Three of the four planned CDs in the series have now been released in the United States.
I’ve had the opportunity to listen to the first two volumes. Simply put, the music is a delight. (This isn’t just my view, but also the opinion of numerous music critics.)
As it turns out, generous portions of the music in the first two volumes are devoted to world premiere recordings of four works by Florent Schmitt:
In Volume 1 …
- Seven Pieces, Opus 15 (1899)
- Rhapsodie Parisienne (1900)
In Volume 2 …
According to Andrey Kasparov of the Invencia Piano Duo, it is unclear if some of these works ever received “formal” premiere performances in public — let alone recordings. This, of course, makes the music even more intriguing to explore.

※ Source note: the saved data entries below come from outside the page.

(** C10.  [_parse] first empties the File's block and comment lists:
    whatever the File held before, [_parse] returns or raises as it does
    on a new, empty File and leaves the same blocks and comments, which
    are exactly the blocks and comments extracted from the text when it
    returns (when [int()] refuses a kind and [_parse] raises, the blocks
    extracted before that kind, and every comment).  [load] on a readable file does that with the text found at
    the path: the lists the File held are gone, also when [int()] makes
    [_parse] raise.  A [load] that finds no path or no file, or cannot
    read it, raises before parsing and leaves both lists as they
    were. *)
Theorem parse_discards_previous_state
  (f : JDATFile.t) (text : str) (p : option str) (fs : JDATFile.filesys) :
  let fresh := JDATFile._parse (JDATFile.__init__ None) text in
  (fst (JDATFile._parse f text) = fst fresh
   /\ JDATFile.blocks (snd (JDATFile._parse f text)) = JDATFile.blocks (snd fresh)
   /\ JDATFile.comments (snd (JDATFile._parse f text)) = JDATFile.comments (snd fresh)
   /\ JDATFile.path (snd (JDATFile._parse f text)) = JDATFile.path f
   /\ JDATFile.comments (snd fresh) = ParseFacts.extracted_comments text
   /\ (fst fresh = Return tt ->
       JDATFile.blocks (snd fresh) = ParseFacts.extracted_blocks text)
   /\ exists rest,
       ParseFacts.extracted_blocks text = JDATFile.blocks (snd fresh) ++ rest)
  /\ (forall x,
        ParseFacts.target f p = Some x -> fs x = Some (Return text) ->
        fst (JDATFile.load f p fs) = fst fresh
        /\ JDATFile.path (snd (JDATFile.load f p fs)) = Some x
        /\ JDATFile.blocks (snd (JDATFile.load f p fs)) = JDATFile.blocks (snd fresh)
        /\ JDATFile.comments (snd (JDATFile.load f p fs))
           = JDATFile.comments (snd fresh))
  /\ (ParseFacts.target f p = None
      \/ (exists x, ParseFacts.target f p = Some x
                    /\ (fs x = None \/ exists e, fs x = Some (Raise e))) ->
      (exists e, fst (JDATFile.load f p fs) = Raise e)
      /\ JDATFile.blocks (snd (JDATFile.load f p fs)) = JDATFile.blocks f
      /\ JDATFile.comments (snd (JDATFile.load f p fs)) = JDATFile.comments f).
Proof.
  cbv zeta. split; [|split].
  - rewrite !ParseFacts.parse_result, !ParseFacts.parse_state.
    cbn [JDATFile.blocks JDATFile.comments JDATFile.path].
    repeat split.
    + intros H. unfold ParseFacts.extracted_blocks.
      rewrite ParseFacts.kept_all; [reflexivity|].
      apply ParseFacts.find_refused.
      destruct (find _ _); [discriminate|reflexivity].
    + unfold ParseFacts.extracted_blocks.
      destruct (ParseFacts.kept_prefix (finditer JDATFile.block_pattern text))
        as [rest E].
      exists (map ParseFacts.built rest). rewrite <- map_app. now rewrite <- E.
  - intros x Hx Hr. unfold JDATFile.load. rewrite ParseFacts.load_path, Hx.
    cbn [JDATFile.path JDATFile.set_path]. rewrite Hr.
    rewrite !ParseFacts.parse_result, !ParseFacts.parse_state.
    cbn [JDATFile.blocks JDATFile.comments JDATFile.path]. auto.
  - intros H. unfold JDATFile.load. rewrite ParseFacts.load_path.
    destruct H as [Hn | (x & Hx & Hf)].
    + rewrite Hn. cbn [JDATFile.path JDATFile.set_path fst snd
                       JDATFile.blocks JDATFile.comments].
      split; [eexists; reflexivity|]. now destruct (JDATFile.path f).
    + rewrite Hx. cbn [JDATFile.path JDATFile.set_path].
      destruct Hf as [Hf | [e Hf]]; rewrite Hf;
        cbn [fst snd JDATFile.blocks JDATFile.comments];
        (split; [eexists; reflexivity|split; reflexivity]).
Qed.

Lemma parse_discards_previous_state_witness :
  let old := JDATFile.mk None
               [JDATBlock.__init__ (lit "old") (lit "o") 0 (lit "x") false]
               [lit "kept?"] in
  let fs := fun x => if str_eqb x (lit "a.jdat")
                     then Some (Return (lit "({< new >}) (n:new l:n t:2{y})"))
                     else None in
  JDATFile.blocks (snd (JDATFile.load old (Some (lit "a.jdat")) fs))
  = [JDATBlock.__init__ (lit "new") (lit "n") 2 (lit "y") false]
  /\ JDATFile.comments (snd (JDATFile.load old (Some (lit "a.jdat")) fs))
     = [lit "new"]
  /\ JDATFile.blocks (snd (JDATFile.load old (Some (lit "b.jdat")) fs))
     = JDATFile.blocks old.
Proof.
  cbv zeta.
  pose proof (proj1 (proj2 (parse_discards_previous_state
                (JDATFile.mk None
                   [JDATBlock.__init__ (lit "old") (lit "o") 0 (lit "x") false]
                   [lit "kept?"])
                (lit "({< new >}) (n:new l:n t:2{y})") (Some (lit "a.jdat"))
                (fun x => if str_eqb x (lit "a.jdat")
                          then Some (Return (lit "({< new >}) (n:new l:n t:2{y})"))
                          else None)))
              (lit "a.jdat") eq_refl eq_refl) as (_ & _ & Hb & Hc).
  split; [rewrite Hb; reflexivity|]. split; [rewrite Hc; reflexivity|].
  apply (proj2 (proj2 (parse_discards_previous_state
                         (JDATFile.mk None
                            [JDATBlock.__init__ (lit "old") (lit "o") 0 (lit "x") false]
                            [lit "kept?"])
                         [] (Some (lit "b.jdat"))
                         (fun x => if str_eqb x (lit "a.jdat")
                                   then Some (Return (lit "({< new >}) (n:new l:n t:2{y})"))
                                   else None)))).
  right. exists (lit "b.jdat"). split; [reflexivity|]. left. reflexivity.
Defined.

(** ** The registry's cipher operations *)

Module RegistryFacts.
Import JDATFile JDATCrypto.

(** A call signals an error when it raises. *)
Definition signals_error {A} (o : outcome A) : Prop := exists e, o = Raise e.

Lemma find_store_same (bs : list JDATBlock.t) (link : str) (b b' : JDATBlock.t) :
  find_by_link bs link = Some b ->
  JDATBlock.link b' = JDATBlock.link b ->
  find_by_link (store_by_link bs link b') link = Some b'.
Proof.
  induction bs as [|a bs IH]; simpl; [discriminate|].
  destruct (str_eqb (JDATBlock.link a) link) eqn:E; intros H Hl.
  - injection H as ->. simpl. rewrite Hl, E. reflexivity.
  - simpl. rewrite E. now apply IH.
Qed.

(** A one-block File read from text, used in the examples below. *)
Definition file_of (text : string) : t := snd (_parse (__init__ None) (lit text)).

End RegistryFacts.

(** C3, as the code has it.  When no block has the given link,
    [encrypt_block] and [decrypt_block] return [False]: they raise
    nothing, draw no entropy and leave the File as it was. *)
Theorem absent_link_returns_false
  {L : JDATCrypto.Library} (f : JDATFile.t) (link password : str)
  (e : JDATCrypto.entropy) :
  JDATFile.get_by_link f link = None ->
  JDATFile.encrypt_block f link password e = (Return false, f, e)
  /\ JDATFile.decrypt_block f link password = (Return false, f).
Proof.
  intros H. unfold JDATFile.encrypt_block, JDATFile.decrypt_block.
  rewrite H. auto.
Qed.

Lemma absent_link_returns_false_witness :
  let f := RegistryFacts.file_of "(n:a l:b t:2{x})" in
  JDATFile.get_by_link f (lit "zz") = None
  /\ JDATFile.encrypt_block (L := SampleLibrary.sample) f (lit "zz") (lit "pw")
       SampleLibrary.counting = (Return false, f, SampleLibrary.counting)
  /\ JDATFile.decrypt_block (L := SampleLibrary.sample) f (lit "zz") (lit "pw")
     = (Return false, f).
Proof.
  cbv zeta. split; [reflexivity|].
  apply (absent_link_returns_false (L := SampleLibrary.sample)).
  reflexivity.
Defined.
(** * A shallow embedding of pyUSIrest (auth, client, document, usi)

    Python values are modelled as [pyval]; a Python exception as its class
    name and message; the class hierarchy of the exceptions raised by the
    package (builtins and [pyUSIrest.exceptions]) as a parent table. *)

From Stdlib Require Import ZArith String Ascii Numbers.DecimalString.
From stdpp Require Import base gmap strings list.

Open Scope string_scope.
#[local] Set Warnings "-register-all".

(* ------------------------------------------------------------------ *)
(** ** Python values and exceptions *)

Inductive pyval :=
| PNone
| PBool (b : bool)
| PInt (z : Z)
| PStr (s : string)
| PList (l : list pyval)
| PDict (d : list (string * pyval)).

Record exn := mk_exn { exn_type : string; exn_msg : string }.

(** The parent of each exception class used by the package. *)
Definition parent_of (c : string) : option string :=
  if String.eqb c "USIConnectionError" then Some "ConnectionError"
  else if String.eqb c "ConnectionError" then Some "OSError"
  else if String.eqb c "OSError" then Some "Exception"
  else if String.eqb c "TokenExpiredError" then Some "RuntimeError"
  else if String.eqb c "NotReadyError" then Some "RuntimeError"
  else if String.eqb c "NotImplementedError" then Some "RuntimeError"
  else if String.eqb c "RuntimeError" then Some "Exception"
  else if String.eqb c "USIDataError" then Some "Exception"
  else if String.eqb c "NameError" then Some "Exception"
  else if String.eqb c "KeyError" then Some "LookupError"
  else if String.eqb c "IndexError" then Some "LookupError"
  else if String.eqb c "LookupError" then Some "Exception"
  else if String.eqb c "ValueError" then Some "Exception"
  else if String.eqb c "TypeError" then Some "Exception"
  else if String.eqb c "AttributeError" then Some "Exception"
  else if String.eqb c "Exception" then Some "BaseException"
  else None.

Fixpoint mro_aux (fuel : nat) (c : string) : list string :=
  c :: match fuel with
       | O => []
       | S f => match parent_of c with Some p => mro_aux f p | None => [] end
       end.

Definition py_mro (c : string) : list string := mro_aux 8 c.

(** [isinstance(e, cls)] *)
Definition isinstance (e : exn) (cls : string) : bool :=
  existsb (String.eqb cls) (py_mro (exn_type e)).

Inductive result (A : Type) :=
| Ok (a : A)
| Raise (e : exn).
Arguments Ok {A} a.
Arguments Raise {A} e.

Global Instance result_ret : MRet result := fun _ a => Ok a.
Global Instance result_bind : MBind result := fun _ _ k r =>
  match r with Ok a => k a | Raise e => Raise e end.

Definition raise {A} (cls msg : string) : result A := Raise (mk_exn cls msg).

(** Python's [str(n)] for an integer. *)
Definition str_Z (z : Z) : string := NilEmpty.string_of_int (Z.to_int z).

(** Python's [sub in s] on strings. *)
Fixpoint py_contains (sub s : string) : bool :=
  String.prefix sub s ||
  match s with
  | EmptyString => false
  | String _ s' => py_contains sub s'
  end.

(** Python's [key in d] and [d[key]] on a dict value. *)
Fixpoint assoc_get (k : string) (d : list (string * pyval)) : option pyval :=
  match d with
  | [] => None
  | (k', v) :: d' => if String.eqb k k' then Some v else assoc_get k d'
  end.

Definition has_key (v : pyval) (k : string) : result bool :=
  match v with
  | PDict d => Ok (match assoc_get k d with Some _ => true | None => false end)
  | _ => raise "TypeError" "argument of type is not iterable"
  end.

Definition getitem (v : pyval) (k : string) : result pyval :=
  match v with
  | PDict d =>
      match assoc_get k d with
      | Some x => Ok x
      | None => raise "KeyError" ("'" ++ k ++ "'")
      end
  | _ => raise "TypeError" "object is not subscriptable"
  end.

Definition as_str (v : pyval) : result string :=
  match v with PStr s => Ok s | _ => raise "TypeError" "not a str" end.

Definition as_int (v : pyval) : result Z :=
  match v with PInt z => Ok z | _ => raise "TypeError" "not an int" end.

Definition as_list (v : pyval) : result (list pyval) :=
  match v with PList l => Ok l | _ => raise "TypeError" "not a list" end.

(* ------------------------------------------------------------------ *)
(** ** auth.py: [Auth] *)

(** Naive datetimes are microseconds on the local clock; a [timedelta] is
    kept normalised as Python does: [0 <= seconds < 86400] and
    [0 <= microseconds < 10^6], the sign carried by [days]. *)
Definition US_PER_S : Z := 1000000.
Definition US_PER_DAY : Z := 86400 * US_PER_S.

Record timedelta := mk_td { td_days : Z; td_seconds : Z; td_micro : Z }.
Lemma search_each_repo_tallied (h : Hub) (maxFiles : Z) (token : option string)
  (delayMs : Z) (repoPaths : list string)
  (acc : list GitHubExample * list RepoCount) (t : Trace) :
tallied maxFiles acc (each_repo h maxFiles token delayMs repoPaths acc t).1.
Proof.
revert acc t. induction repoPaths as [| repoPath rest IH]; intros acc t; simpl.
- unfold tallied. split; [lia |]. split; [done | lia].
- unfold mbind, run_bind.
  match goal with
  | |- context [each_language ?h ?m ?tk ?d ?o ?r ?ls ?a ?tr] =>
      pose proof (search_each_language_counted h m tk d o r ls a tr) as Hlang;
      destruct (each_language h m tk d o r ls a tr) as [done_ t1]
  end.
  simpl.
  match goal with
  | |- context [{| name := ?n; url := ?u; filesIndexed := _ |}] =>
      eapply (tallied_step maxFiles acc done_
                (fun k => {| name := n; url := u; filesIndexed := k |}));
        [done | exact Hlang | apply IH]
  end.
Qed.

#[local] Opaque GitHubSearch.each_repo.

Lemma search_run_counts (h : Hub) (options : Options) (t : Trace) :
counts_examples options (GitHubSearch.crawlGitHubExamples h options t).1.
Proof.
unfold counts_examples, GitHubSearch.crawlGitHubExamples, clock.
unfold mbind, run_bind.
match goal with
| |- context [each_repo ?h ?m ?tk ?d ?rs ?a ?tr] =>
    pose proof (search_each_repo_tallied h m tk d rs a tr) as (Hsum & Hpos & Hmax);
    destruct (each_repo h m tk d rs a tr) as [r t1]
end.
simpl in *. change (files_counted []) with 0 in Hsum.
unfold Js.len_list in *. simpl in *.
split; [lia |]. split; [done |]. split; [by apply Hpos | lia].
Qed.

End SearchCounts.

Lemma counts_with_limit (limit : option Q) (token : option string)
    (delay : option Z)
    (r : list GitHub.GitHubExample * GitHub.GitHubMetadata) :
  counts_examples {| GitHub.maxFiles := whole_limit <$> limit;
                     GitHub.githubToken := token;
                     GitHub.delayMs := delay |} r →
  counts_itself (default 100%Q limit) r.
Proof.
  intros (Hmax & Hrest). split; [| exact Hrest].
  apply count_within_limit; [unfold Js.len_list; lia |].
  by destruct limit.
Qed.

Another interesting aspect of the music: A number of the works appear to have been composed by Schmitt with piano study in mind – particularly the two world premiere recordings in Volume 2.
In his highly informative booklet notes for the CD release, Mr. Kasparov provides insights into Schmitt’s approach to these works:
“Beginning in 1906, Schmitt experimented with a method of composition based strictly on the first five pitches of the diatonic scale in melody. Once introduced in a particular movement, each five-note set would remain unchanged, with the composer masterfully disguising this self-imposed limitation by a variety of other available means. This approach later proved to be very useful for numerous others, including Stravinsky in both his Five Easy Pieces for piano duet (1914) and The Five Fingers for piano (1921).”
To my ears, the Schmitt works don’t sound at all like “preparatory exercises” for students. They are musically quite meaty, and invariably interesting.
As these piano works were composed relatively early in Schmitt’s career as a composer, perhaps it’s not too surprising that the music is remindful – at least in places – of the piano music of Schmitt’s own teacher, Gabriel Fauré.
Fauré – and by inference Schmitt – seems to have been forgotten by a good many people when the great piano music composers of the period are considered. (Nikolai Medtner seems to have suffered a similar fate.)
Perhaps that’s being rectified now. One stated mission of the Invencia Piano Duo’s recording project is to bring these rich and vital scores to light – not only for the benefit of music lovers but also for fellow pianists and musicians.
It’s my prediction that this four-volume series will do just that: expand the piano duet and duo repertoire with some fine new material … and bring many of these “newly rediscovered” piano works into the recital hall.
It may have taken 100+ years … but it’s finally happening. We owe a debt of gratitude to the Invencia Piano Duo, and to the musically astute management of the NAXOS organization for providing the means to make it happen.